Amy Winehouse CONTEST.
Here’s the deal: leave your comment for what you think the luckiest mailman in the world and Amy are thinking.
Two first place prizes will be awarded.
Mens & Womans and the winner will get a limited edition REHAB T-shirt
Second place prize will win an Amy Winehouse CD.
ENJOY!

he’s thinking “is that a victoria secret bra? b/c i really like this year’s line.”
she’s thinking “i’m so tired of this, everytime i open my door, herche is spanking it in my bushes.”
She’s thinking “You’re not my regular alcohol deliveryman”
He’s thinking “I wonder if I get her another drink if she’ll take the bra off”
She’s thinking “Why is he still standing here?

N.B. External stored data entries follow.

(** ** The statements at concrete inputs *)

(** The discrete-prior scenario with [σ = 1]: one observation of 2.04, and a
    sample of size 5 with mean 2.04. *)
Lemma discrete_posterior_normalized_witness :
  (exists post,
      NormMuSinglePMFDPri (D := DstExample) 2.04 1
        bolstad_values bolstad_masses = Ok post
      /\ length post = 5%nat
      /\ Rsum post = 1)
  /\ (exists post,
      NormMuPMFDPri 5 2.04 1 bolstad_values bolstad_masses = Ok post
      /\ length post = 5%nat
      /\ Rsum post = 1).
Proof.
  assert (Hlen : length bolstad_masses = length bolstad_values)
    by reflexivity.
  assert (Hσ : 0 < 1) by apply Rlt_0_1.
  assert (Hpri : Forall (Rle 0) bolstad_masses).
  { unfold bolstad_masses. repeat constructor; lra. }
  assert (Hsingle : Exists (Rlt 0)
            (weighted (single_likelihood (D := DstExample) 2.04 1)
               bolstad_values bolstad_masses)).
  { apply Exists_cons_hd. cbn [fst snd].
    apply Rmult_lt_0_compat; [lra | apply std_normal_pdf_pos]. }
  assert (Hsample : Exists (Rlt 0)
            (weighted (sample_likelihood 5 2.04 1)
               bolstad_values bolstad_masses)).
  { apply Exists_cons_hd. cbn [fst snd].
    apply Rmult_lt_0_compat; [lra | apply exp_pos]. }
  destruct (@discrete_posterior_normalized DstExample
              2.04 5 2.04 1 bolstad_values bolstad_masses Hlen Hσ Hpri)
    as [Hone Hmany].
  destruct (Hone Hsingle) as [post1 [Hpost1 [_ [Hlength1 Hsum1]]]].
  destruct (Hmany Hsample) as [post5 [Hpost5 [_ [Hlength5 Hsum5]]]].
  split.
  - exists post1. split; [exact Hpost1 |]. split; [exact Hlength1 | exact Hsum1].
  - exists post5. split; [exact Hpost5 |]. split; [exact Hlength5 | exact Hsum5].
Defined.

(** The single-observation quantile at [y = 1], [σ = 1], prior
    [Normal(0, 1)], [p = 0.5]. *)
Lemma NormMuSingleQtlNPri_is_NormMuQtlNPri_at_one_witness :
  NormMuSingleQtlNPri (D := DstExample) 1 1 0 1 0.5
  = Ok (NormMuQtlNPri (D := DstExample) 1 1 1 0 1 0.5).
Proof.
  assert (Hσ : 0 < 1) by apply Rlt_0_1.
  exact (proj1 (NormMuSingleQtlNPri_is_NormMuQtlNPri_at_one
                  (D := DstExample) 1 0 0.5 Hσ Hσ)).
Defined.

(** C7.  The claim requires every entry point to panic when [σ <= 0] or
    [σPri <= 0].  The code does not: [NormMuSingleQtlNPri], whose panic
    message names the prior standard deviation, tests [σ] only, so at
    [σ = 1], [σPri = -1] it returns a number instead of panicking. *)
Lemma NormMuSingleQtlNPri_accepts_nonpositive_sigmaPri :
  NormMuSingleQtlNPri (D := DstExample) 0 1 0 (-1) 0.5
  = Ok (NormalQtlFor (Dst := DstExample)
          ((1 * 1 * 0 + -1 * -1 * 0) / (1 * 1 + -1 * -1))
          (sqrt (1 * 1 * (-1 * -1) / (1 * 1 + -1 * -1))) 0.5)
  /\ ~ is_panic (NormMuSingleQtlNPri (D := DstExample) 0 1 0 (-1) 0.5)
  /\ ~ (forall (D : Dst) (y σ μPri σPri p : R),
          σ <= 0 \/ σPri <= 0 ->
          is_panic (NormMuSingleQtlNPri y σ μPri σPri p)).
Proof.
  assert (E : NormMuSingleQtlNPri (D := DstExample) 0 1 0 (-1) 0.5
              = Ok (NormalQtlFor (Dst := DstExample)
                      ((1 * 1 * 0 + -1 * -1 * 0) / (1 * 1 + -1 * -1))
                      (sqrt (1 * 1 * (-1 * -1) / (1 * 1 + -1 * -1))) 0.5)).
  { unfold NormMuSingleQtlNPri. now rewrite sigma_guard_passes by lra. }
  assert (N : ~ is_panic (NormMuSingleQtlNPri (D := DstExample) 0 1 0 (-1) 0.5)).
  { rewrite E. intros [msg Hmsg]. discriminate Hmsg. }
  split; [exact E |]. split; [exact N |].
  intros H. apply N. apply H. right. lra.
Qed.

(** The Michelson data: two samples of sizes 20 and 23, [σ = 100], priors
    [Normal(300000, 500)]. *)
Lemma NormalMuDiffMomentsNPriKn_additive_witness :
  let m := NormalMuDiffMomentsNPriKn
             20 23 299909 299756 100 100 300000 500 300000 500 in
  snd m * snd m
  = NormMuPostStd 20 100 300000 500 * NormMuPostStd 20 100 300000 500
    + NormMuPostStd 23 100 300000 500 * NormMuPostStd 23 100 300000 500.
Proof.
  assert (H20 : (0 < 20)%Z) by reflexivity.
  assert (H23 : (0 < 23)%Z) by reflexivity.
  assert (H100 : 0 < 100) by lra.
  assert (H500 : 0 < 500) by lra.
  exact (proj1 (proj2 (proj2
    (NormalMuDiffMomentsNPriKn_additive
       299909 299756 300000 300000 H20 H23 H100 H100 H500 H500)))).
Defined.






(** The degrees-of-freedom scenario of the specification:
    [estvar1 = 4], [n1 = 10], [estvar2 = 9], [n2 = 15] gives the ratio
    [8800 / 326], which lies between 26.5 and 27, hence 27 degrees of
    freedom. *)
Example satterthwaitenu_4_10_9_15 : satterthwaitenu 4 10 9 15 = 27.
Proof.
  assert (Hv : satterthwaite_ratio 4 10 9 15 = 8800 / 326).
  { unfold satterthwaite_ratio. field. }
  rewrite satterthwaitenu_unfold, Hv. cbv zeta.
  assert (Hf : Zfloor (8800 / 326) = 26%Z) by (apply Zfloor_eq; lra).
  assert (Hc : Zceil (8800 / 326) = 27%Z) by (apply Zceil_eq; lra).
  rewrite Hf, Hc.
  destruct (Rle_dec _ _) as [Hle | _]; [exfalso; lra | reflexivity].
Qed.

(** The Normal-prior scenario of the specification: [n = 20], [ȳ = 0],
    [σ = 1], prior [Normal(0, 1)] gives posterior mean 0 and posterior
    standard deviation [sqrt (1 / 21)]. *)
Example NormMuPost_20_0_1_0_1 :
  NormMuPostMean 20 0 1 0 1 = 0 /\ NormMuPostStd 20 1 0 1 = sqrt (1 / 21).
Proof.
  unfold NormMuPostMean, NormMuPostStd, float64. split.
  - field.
  - f_equal. field.
Qed.

(** The one-sided test at [sumK = 10], [n = 5], prior [Gamma(1, 0)],
    [α = 0.05], [λ0 = 2]. *)
Lemma PoissonLambdaOneSidedTst_rejects_iff_CDF_below_witness :
  exists (cdf : R -> R) (reject : bool),
    PoissonLambdaCDFGPri (D := DstExample) 10 5 1 0 = Ok cdf
    /\ PoissonLambdaOneSidedTst (D := DstExample) 10 5 1 0 0.05 2 = Ok reject
    /\ (reject = true <-> cdf 2 < 0.05)
    /\ PoissonLambdaOneSidedOdds (D := DstExample) 10 5 1 0 2
       = Ok (cdf 2 / (1 - cdf 2)).
Proof.
  assert (H1 : (0 <= 10)%Z) by (intro H; discriminate H).
  assert (H2 : (0 < 5)%Z) by reflexivity.
  assert (H3 : 0 <= 1) by apply Rle_0_1.
  assert (H4 : 0 <= 0) by apply Rle_refl.
  exact (PoissonLambdaOneSidedTst_rejects_iff_CDF_below
           (D := DstExample) 0.05 2 H1 H2 H3 H4).
Defined.

(** The interquartile range at [sumK = 10], [n = 5], prior [Gamma(1, 0)]. *)
Lemma PoissonLambdaIQR_quartiles_witness :
  exists qf : R -> R,
    PoissonLambdaQtlGPri (D := DstExample) 10 5 1 0 = Ok qf
    /\ PoissonLambdaIQR (D := DstExample) 10 5 1 0 = Ok (qf 0.75 - qf 0.25).
Proof.
  assert (H1 : (0 <= 10)%Z) by (intro H; discriminate H).
  assert (H2 : (0 < 5)%Z) by reflexivity.
  assert (H3 : 0 <= 1) by apply Rle_0_1.
  assert (H4 : 0 <= 0) by apply Rle_refl.
  exact (PoissonLambdaIQR_quartiles (D := DstExample) H1 H2 H3 H4).
Defined.

(** The discrete-prior scenario of the specification: after a sample of size
    5 with mean 2.04 the posterior mass of the candidate [μ = 2] exceeds the
    posterior mass of the candidate [μ = 4]. *)
Example bolstad_posterior_mass_2_exceeds_mass_4 :
  exists post,
    NormMuPMFDPri 5 2.04 1 bolstad_values bolstad_masses = Ok post
    /\ nth 4 post 0 < nth 0 post 0.
Proof.
  assert (Hσ : 0 < 1) by apply Rlt_0_1.
  set (m := weighted (sample_likelihood 5 2.04 1)
              bolstad_values bolstad_masses).
  assert (Hm : 0 < 0.0 + Rsum m).
  { assert (0 < Rsum m); [| lra].
    apply Rsum_pos.
    - apply weighted_nonneg; [intros x; left; apply exp_pos |].
      unfold bolstad_masses. repeat constructor; lra.
    - apply Exists_cons_hd. cbn [fst snd].
      apply Rmult_lt_0_compat; [lra | apply exp_pos]. }
  exists (map (fun posti => posti / (0.0 + Rsum m)) m). split.
  - unfold NormMuPMFDPri.
    rewrite length_guard_passes by reflexivity.
    now rewrite (NormMuPMFDPri_loop_spec 5 2.04 bolstad_values
                   bolstad_masses 0.0 Hσ).
  - unfold m at 1 3, weighted, bolstad_values, bolstad_masses.
    cbn [combine map nth fst snd].
    apply Rmult_lt_compat_r; [now apply Rinv_0_lt_compat |].
    cbv beta iota delta [fst snd].
    apply Rmult_lt_compat_l; [lra |].
    unfold sample_likelihood. apply exp_increasing. lra.
Qed.

(** ** Further statements at concrete inputs *)

(** The mean squared error at [r = 2], [v = 1], [λ = 3]. *)
Lemma PoissonLambdaMSE_ge_variance_witness :
  PoissonLambdaPostVar 2 1 3 <= PoissonLambdaMSE 2 1 3.
Proof.
  assert (Hv : 0 < 1) by apply Rlt_0_1.
  exact (proj1 (proj2 (PoissonLambdaMSE_ge_variance 2 3 Hv))).
Defined.

(** Both updates on the discrete prior of the scenario return five masses. *)
Lemma discrete_posterior_length_witness :
  exists post,
    NormMuPMFDPri 5 2.04 1 bolstad_values bolstad_masses = Ok post
    /\ length post = 5%nat.
Proof.
  assert (Hlen : length bolstad_masses = length bolstad_values)
    by reflexivity.
  assert (Hσ : 0 < 1) by apply Rlt_0_1.
  exact (proj2 (@discrete_posterior_length DstExample
                  2.04 5 2.04 1 bolstad_values bolstad_masses Hlen Hσ)).
Defined.

Lemma bolstad_total_pos (nObs : Z) :
  0 < Rsum (weighted (sample_likelihood nObs 2.04 1)
              bolstad_values bolstad_masses).
Proof.
  apply Rsum_pos.
  - apply weighted_nonneg; [intros x; left; apply exp_pos |].
    unfold bolstad_masses. repeat constructor; lra.
  - apply Exists_cons_hd. cbn [fst snd].
    apply Rmult_lt_0_compat; [lra | apply exp_pos].
Qed.

(** Prior masses given in per cent, [10, 20, 40, 20, 10], lead to the same
    posterior as the prior masses of the scenario. *)
Lemma discrete_posterior_prior_scale_invariant_witness :
  NormMuPMFDPri 5 2.04 1 bolstad_values (map (Rmult 100) bolstad_masses)
  = NormMuPMFDPri 5 2.04 1 bolstad_values bolstad_masses.
Proof.
  assert (Hc : 100 <> 0) by (apply Rgt_not_eq; lra).
  assert (Hlen : length bolstad_masses = length bolstad_values)
    by reflexivity.
  assert (Hσ : 0 < 1) by apply Rlt_0_1.
  assert (Hsum : Rsum (weighted (sample_likelihood 5 2.04 1)
                         bolstad_values bolstad_masses) <> 0).
  { apply Rgt_not_eq. apply bolstad_total_pos. }
  exact (proj2 (@discrete_posterior_prior_scale_invariant DstExample
                  100 2.04 5 2.04 1 bolstad_values bolstad_masses
                  Hc Hlen Hσ) Hsum).
Defined.

(** The posterior masses of the scenario lie in [[0, 1]]. *)
Lemma NormMuPMFDPri_masses_witness :
  exists post,
    NormMuPMFDPri 5 2.04 1 bolstad_values bolstad_masses = Ok post
    /\ Forall (fun p => 0 <= p <= 1) post.
Proof.
  assert (Hlen : length bolstad_masses = length bolstad_values)
    by reflexivity.
  assert (Hσ : 0 < 1) by apply Rlt_0_1.
  assert (Hpri : Forall (Rle 0) bolstad_masses).
  { unfold bolstad_masses. repeat constructor; lra. }
  assert (Hex : Exists (Rlt 0)
                  (weighted (sample_likelihood 5 2.04 1)
                     bolstad_values bolstad_masses)).
  { apply Exists_cons_hd. cbn [fst snd].
    apply Rmult_lt_0_compat; [lra | apply exp_pos]. }
  destruct (@NormMuPMFDPri_masses 5 2.04 1 bolstad_values bolstad_masses
              Hlen Hσ Hpri Hex) as [post [Hpost [Hunit _]]].
  exists post. split; [exact Hpost | exact Hunit].
Defined.

(** With the standard Normal density for [ZPDFAt], one observation of 2.04
    and a sample of size 1 with mean 2.04 give the same posterior. *)
Lemma NormMuSinglePMFDPri_is_NormMuPMFDPri_at_one_witness :
  NormMuSinglePMFDPri (D := DstExample) 2.04 1 bolstad_values bolstad_masses
  = NormMuPMFDPri 1 2.04 1 bolstad_values bolstad_masses.
Proof.
  assert (Hz : forall z, ZPDFAt (Dst := DstExample) z = std_normal_pdf z)
    by reflexivity.
  assert (Hlen : length bolstad_masses = length bolstad_values)
    by reflexivity.
  assert (Hσ : 0 < 1) by apply Rlt_0_1.
  assert (Hsum : Rsum (weighted (sample_likelihood 1 2.04 1)
                         bolstad_values bolstad_masses) <> 0).
  { apply Rgt_not_eq. apply bolstad_total_pos. }
  exact (@NormMuSinglePMFDPri_is_NormMuPMFDPri_at_one DstExample
           2.04 1 bolstad_values bolstad_masses Hz Hlen Hσ Hsum).
Defined.

(** The posterior standard deviation for [n = 20], [σ = 1], prior
    [Normal(0, 1)]. *)
Lemma NormMuPostStd_bounds_witness :
  0 < NormMuPostStd 20 1 0 1 /\ NormMuPostStd 20 1 0 1 < 1.
Proof.
  assert (Hn : (0 < 20)%Z) by reflexivity.
  assert (Hσ : 0 < 1) by apply Rlt_0_1.
  destruct (NormMuPostStd_bounds 0 Hn Hσ Hσ) as [Hpos [Hlt _]].
  split; [exact Hpos | exact Hlt].
Defined.

(** The posterior mean for [n = 20], [ȳ = 2], [σ = 1], prior
    [Normal(0, 1)]. *)
Lemma NormMuPostMean_between_witness :
  Rmin 0 2 <= NormMuPostMean 20 2 1 0 1 <= Rmax 0 2.
Proof.
  assert (Hn : (0 < 20)%Z) by reflexivity.
  assert (Hσ : 0 < 1) by apply Rlt_0_1.
  exact (proj2 (NormMuPostMean_between 2 0 Hn Hσ Hσ)).
Defined.

(** The flat-prior quantile at [y = 2], [σ = 1], [p = 0.5]. *)
Lemma NormMuQtlFPri_at_one_witness :
  NormMuQtlFPri (D := DstExample) 1 2 1 0.5
  = Ok (NormMuSingleQtlFPri (D := DstExample) 2 1 0.5).
Proof.
  assert (Hσ : 0 < 1) by apply Rlt_0_1.
  exact (NormMuQtlFPri_at_one (D := DstExample) 2 0.5 Hσ).
Defined.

I already gave him my autograph.”
He’s thinking “I thought this was Sarah Silverman. Who’s Amy Winehouse?”
Dude, “I’ll just get her to sign this sexual intercourse release form just in case I break something”

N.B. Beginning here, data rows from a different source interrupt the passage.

(** X15. The three totals of a summary do not depend on the order of the
    items, however the builtin [sum] adds up.  The average can depend on
    it when engagements are floats; when every engagement is an [int],
    the sum is exact and the mean is that sum divided once by the number
    of items that count, so that the whole summary, or its error, is the
    same for every order of the items. *)
Theorem summary_order_independent (sum : list number → outcome number)
    (c1 c2 : ConsolidatedResponse) :
  let items1 := default [] (m_items (metrics c1)) in
  let items2 := default [] (m_items (metrics c2)) in
  let counted1 := filter (λ item, truthy_num (engagement item) = true) items1 in
  items1 ≡ₚ items2 →
  (∀ s1 s2,
     _calculate_summary_stats sum c1 = Return s1 →
     _calculate_summary_stats sum c2 = Return s2 →
     total_views s1 = total_views s2 ∧
     total_likes s1 = total_likes s2 ∧
     total_interactions s1 = total_interactions s2) ∧
  ((∀ item e, item ∈ items1 → engagement item = Some e → ∃ z, e = PyInt z) →
   engaged_mean sum_left_to_right items1 =
     py_truediv (PyInt (total (λ item, int_of (default (PyInt 0) (engagement item)))
                          counted1))
       (PyInt (Z.of_nat (length counted1))) ∧
   engaged_mean sum_left_to_right items1 = engaged_mean sum_left_to_right items2 ∧
   (metadata c1 = metadata c2 →
    _calculate_summary_stats sum_left_to_right c1 =
      _calculate_summary_stats sum_left_to_right c2)).
Proof.
  intros items1 items2 counted1 Hperm.
  change (items_of c1 ≡ₚ items_of c2) in Hperm. split.
  - intros s1 s2. rewrite !calculate_summary_stats_mean.
    intros H1 H2.
    assert (∀ (c : ConsolidatedResponse) (m : outcome number) s,
              bind m (λ avg, Return (summary_with c (py_round2 avg))) = Return s →
              ∃ avg, s = summary_with c avg) as Hshape.
    { intros c [v|e] s; simpl; [|done]. intros [= <-]. eauto. }
    apply Hshape in H1 as [a1 ->]. apply Hshape in H2 as [a2 ->].
    unfold summary_with. simpl.
    by rewrite !(total_Permutation _ _ _ Hperm).
  - intros Hint.
    assert (Forall int_engagement (items_of c1)) as Hints.
    { apply Forall_forall. intros item Hin. unfold int_engagement, engagement_or_0.
      destruct (engagement item) as [e|] eqn:He; simpl; [|eauto].
      by apply (Hint item e). }
    assert (Forall int_engagement (items_of c2)) as Hints2 by by rewrite <- Hperm.
    assert (engaged (items_of c1) ≡ₚ engaged (items_of c2)) as Heng
      by (unfold engaged; by rewrite Hperm).
    assert (engaged_mean sum_left_to_right (items_of c1) =
            engaged_mean sum_left_to_right (items_of c2)) as Hmean.
    { rewrite !engaged_mean_ints by done.
      unfold int_total. by rewrite (total_Permutation _ _ _ Heng),
        (Permutation_length Heng). }
    split; [by apply engaged_mean_ints|]. split; [exact Hmean|].
    intros Hmeta. rewrite !calculate_summary_stats_mean, Hmean.
    assert (∀ avg, summary_with c1 avg = summary_with c2 avg) as Hsame.
    { intros avg. unfold summary_with.
      by rewrite Hmeta, !(total_Permutation _ _ _ Hperm). }
    destruct (decide (engaged (items_of c1) = [])) as [Hnil|Hne].
    + rewrite Hnil in Heng. apply Permutation_nil_l in Heng.
      rewrite decide_True by done. cbn [bind]. by rewrite Hsame.
    + rewrite decide_False.
      * destruct (engaged_mean sum_left_to_right (items_of c2)); cbn [bind];
          [by rewrite Hsame | done].
      * intros Hnil. rewrite Hnil in Heng. by apply Permutation_nil_r in Heng.
Qed.

Lemma summary_order_independent_witness :
  _calculate_summary_stats sum_left_to_right
    (with_items [post "c" (PyInt 0); post "a" (PyInt 1); post "b" (PyInt 2)]) =
  _calculate_summary_stats sum_left_to_right
    (with_items [post "a" (PyInt 1); post "b" (PyInt 2); post "c" (PyInt 0)]).
Proof.
  destruct (summary_order_independent sum_left_to_right
              (with_items [post "c" (PyInt 0); post "a" (PyInt 1); post "b" (PyInt 2)])
              (with_items [post "a" (PyInt 1); post "b" (PyInt 2); post "c" (PyInt 0)]))
    as [_ Hints].
  - apply (Permutation_cons_append [post "a" (PyInt 1); post "b" (PyInt 2)]).
  - destruct Hints as (_ & _ & Hsame).
    + intros item e Hin He. simpl in Hin.
      repeat (apply elem_of_cons in Hin as [-> | Hin]; [injection He as <-; eauto|]).
      by apply elem_of_nil in Hin.
    + apply Hsame. reflexivity.
Defined.

End summary_order.

(** ** The status map of the prober *)

Lemma char_length_take_chars (n : nat) (s : string) :
  (char_length (take_chars n s) ≤ n)%nat.
Proof.
  revert n. induction s as [|c s IH]; intros n; simpl; [lia|].
  destruct (is_continuation c) eqn:Hc; simpl; rewrite ?Hc; [apply IH|].
  destruct n as [|n]; simpl; rewrite ?Hc; [lia|].
  specialize (IH n). lia.
Qed.

Lemma char_length_app (s1 s2 : string) :
  char_length (s1 +:+ s2) = (char_length s1 + char_length s2)%nat.
Proof.
  induction s1 as [|c s1 IH]; simpl; [done|].
  destruct (is_continuation c); simpl; by rewrite IH.
Qed.

Lemma take_chars_short (n : nat) (s : string) :
  (char_length s ≤ n)%nat → take_chars n s = s.
Proof.
  revert n. induction s as [|c s IH]; intros n; simpl; [done|].
  destruct (is_continuation c).
  - intros Hlen. by rewrite IH.
  - destruct n as [|n]; [lia|]. intros Hlen. rewrite IH; [done | lia].
Qed.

Amy, “I wonder if there gonna make me go to rehab for this?
Amy: Bullocks! The paprazzi caught me in my drawers and to make it worse, they can tell I’m tweeking because of my jaw!
Mailman: Damn girl, if your bush is anything like what’s on top of your head, I’ll slip my sock in your drawer!

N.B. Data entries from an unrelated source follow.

Lemma inherited_names_witness :
  inherited "toString" = true ∧
  keymaps one_binding !! "toString" = None ∧
  get "toString" one_binding
    = (Return (Some (FInherited "toString")), one_binding) ∧
  remove "toString" one_binding = (Throw TypeError, one_binding) ∧
  add "toString" "ctrl+t" (VFunction "t") one_binding
    = (Throw TypeError, one_binding).
Proof.
  split; [reflexivity|]. split; [reflexivity|].
  destruct (inherited_names one_binding "toString" eq_refl eq_refl)
    as (Hget & Hrem & Hadd).
  split_and!; [exact Hget|exact Hrem|by apply Hadd].
Defined.

(** ** [remove] and [add] on the map *)

(** X3. [remove] of an id that is not an inherited name is idempotent:
    whatever the first [remove id] did, a second one returns nothing
    and changes nothing. *)
Theorem remove_twice (w : World) (id : string) :
  inherited id = false →
  remove id (remove id w).2 = (Return None, (remove id w).2).
Proof.
  intros Hinh. apply remove_absent; [|done].
  rewrite remove_map. apply lookup_delete_eq.
Qed.

Lemma remove_twice_witness :
  inherited "a" = false ∧
  remove "a" (remove "a" one_binding).2
    = (Return None, (remove "a" one_binding).2).
Proof.
  split; [reflexivity|]. by apply (remove_twice one_binding "a").
Defined.

(** X4. [add] and [remove] of one id leave the bindings stored under
    every other id as they are, whether the call returns or throws. *)
Theorem other_ids_untouched (w : World) (id id' keys : string)
    (handler : value) :
  id ≠ id' →
  keymaps (add id keys handler w).2 !! id' = keymaps w !! id' ∧
  keymaps (remove id w).2 !! id' = keymaps w !! id'.
Proof.
  intros Hne. split.
  - rewrite (proj1 (add_map w id keys handler)).
    destruct (storable w id); [by apply lookup_insert_ne|done].
  - rewrite remove_map. by apply lookup_delete_ne.
Qed.

Lemma other_ids_untouched_witness :
  "b" ≠ "a" ∧
  keymaps (add "b" "ctrl+b" (VFunction "g") one_binding).2 !! "a"
    = Some (mkKeymap "a" "ctrl+a" (VFunction "f")) ∧
  keymaps (remove "b" one_binding).2 !! "a"
    = Some (mkKeymap "a" "ctrl+a" (VFunction "f")).
Proof.
  split; [discriminate|].
  destruct (other_ids_untouched one_binding "b" "a" "ctrl+b" (VFunction "g"))
    as [Hadd Hrem]; [discriminate|].
  rewrite Hadd, Hrem. split; reflexivity.
Defined.

(** X7. Round trips on the map, for an id that is not an inherited
    name.  On an initialised registry, [add] of an id that is not
    stored followed by [remove] of it gives back the map as it was;
    and [remove] of a stored binding followed by [add] with that
    binding's own id, keys and handler gives back the map as it
    was. *)
Theorem add_remove_round_trips (w : World) (id keys : string)
    (handler : value) :
  em w = true → inherited id = false →
  (keymaps w !! id = None →
     keymaps (remove id (add id keys handler w).2).2 = keymaps w) ∧
  (∀ km, keymaps w !! id = Some km → km_id km = id →
     keymaps (add id (km_keys km) (km_handler km) (remove id w).2).2
       = keymaps w).
Proof.
  intros Hem Hinh. split.
  - intros Hid. rewrite remove_map, (add_fresh _ _ _ _ Hem Hid Hinh). simpl.
    by apply delete_insert_id.
  - intros km Hid Hkm. rewrite (remove_present _ _ _ Hid). simpl.
    rewrite add_fresh; simpl; [|done|apply lookup_delete_eq|done].
    apply insert_delete_id. by destruct km; simplify_eq/=.
Qed.

Lemma add_remove_round_trips_witness :
  em one_binding = true ∧ inherited "b" = false ∧ inherited "a" = false ∧
  keymaps (remove "b" (add "b" "ctrl+b" (VFunction "g") one_binding).2).2
    = keymaps one_binding ∧
  keymaps (add "a" "ctrl+a" (VFunction "f") (remove "a" one_binding).2).2
    = keymaps one_binding.
Proof.
  split; [reflexivity|]. split; [reflexivity|]. split; [reflexivity|]. split.
  - apply (proj1 (add_remove_round_trips one_binding "b" "ctrl+b"
                    (VFunction "g") eq_refl eq_refl)).
    reflexivity.
  - apply (proj2 (add_remove_round_trips one_binding "a" "ctrl+a"
                    (VFunction "f") eq_refl eq_refl)
             (mkKeymap "a" "ctrl+a" (VFunction "f"))); reflexivity.
Defined.

(** X8. [add] calls for two different ids commute on the map: either
    order stores the same bindings, also when one of the calls, or
    both, throw.  (The engine keeps its subscriptions in the order of
    the calls.) *)
Theorem adds_of_different_ids_commute (w : World) (a b ka kb : string)
    (ha hb : value) :
  a ≠ b →
  keymaps (add b kb hb (add a ka ha w).2).2
    = keymaps (add a ka ha (add b kb hb w).2).2.
Proof.
  intros Hab.
  destruct (add_map w a ka ha) as [Ha Hema].
  destruct (add_map w b kb hb) as [Hb Hemb].
  destruct (add_map (add a ka ha w).2 b kb hb) as [Hab' _].
  destruct (add_map (add b kb hb w).2 a ka ha) as [Hba' _].
  assert (storable (add a ka ha w).2 b = storable w b) as Hsb.
  { unfold storable. rewrite Hema, Ha. do 2 f_equal.
    destruct (storable w a); [|done].
    apply bool_decide_ext. by rewrite lookup_insert_ne. }
  assert (storable (add b kb hb w).2 a = storable w a) as Hsa.
  { unfold storable. rewrite Hemb, Hb. do 2 f_equal.
    destruct (storable w b); [|done].
    apply bool_decide_ext. by rewrite lookup_insert_ne. }
  rewrite Hab', Hba', Hsb, Hsa, Ha, Hb.
  destruct (storable w a), (storable w b); try done.
  by apply insert_insert_ne.
Qed.

Lemma adds_of_different_ids_commute_witness :
  "a" ≠ "b" ∧
  keymaps (add "b" "ctrl+b" (VFunction "g")
             (add "a" "ctrl+a" (VFunction "f") initialised).2).2
    = keymaps (add "a" "ctrl+a" (VFunction "f")
                 (add "b" "ctrl+b" (VFunction "g") initialised).2).2.
Proof.
  split; [discriminate|].
  apply (adds_of_different_ids_commute initialised "a" "b" "ctrl+a" "ctrl+b"
           (VFunction "f") (VFunction "g")).
  discriminate.
Defined.

(** ** Subscriptions *)

(** A binding made by [add] on a well-formed registry owns exactly the
    subscription just bound. *)
Lemma add_owns_one w id keys handler :
  em w = true → inherited id = false → consistent w →
  subscriptions_of id (add id keys handler w).2
    = [(keys, mkCallback id handler)].
Proof.
  intros Hem Hinh Hw. unfold subscriptions_of.
  destruct (keymaps w !! id) as [pk|] eqn:Hid.
  - rewrite (add_supersede _ _ _ _ pk Hem Hid). simpl.
    rewrite filter_app, filter_none; [by rewrite filter_cons_True|].
    intros [chord cb] [Hne Hin]%list_elem_of_filter. simpl in *.
    by apply (survivor_not_owned w id pk chord cb).
  - rewrite (add_fresh _ _ _ _ Hem Hid Hinh). simpl.
    rewrite filter_app, filter_none; [by rewrite filter_cons_True|].
    intros [chord cb] Hin. simpl.
    by apply (absent_not_owned w id chord cb).
Qed.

Amy: Big deal, it’s a bra, you’ve seen women with less on at the beach.
Mailman: Big deal, it’s a bra, I’ve seen seen women with less on at the beach.
Deliveryman: “Yes, it says right here: 4 cases of Jack Daniels to this address.”
Amy: “but I thought I already…, no wait, that IS my delivery…and I wondered where you escaped to this morning.”
AMY: I said “no, no, no”
MAILMAN: What the F&%*k! This aint Hazelden! Bitch are you Betty Ford?”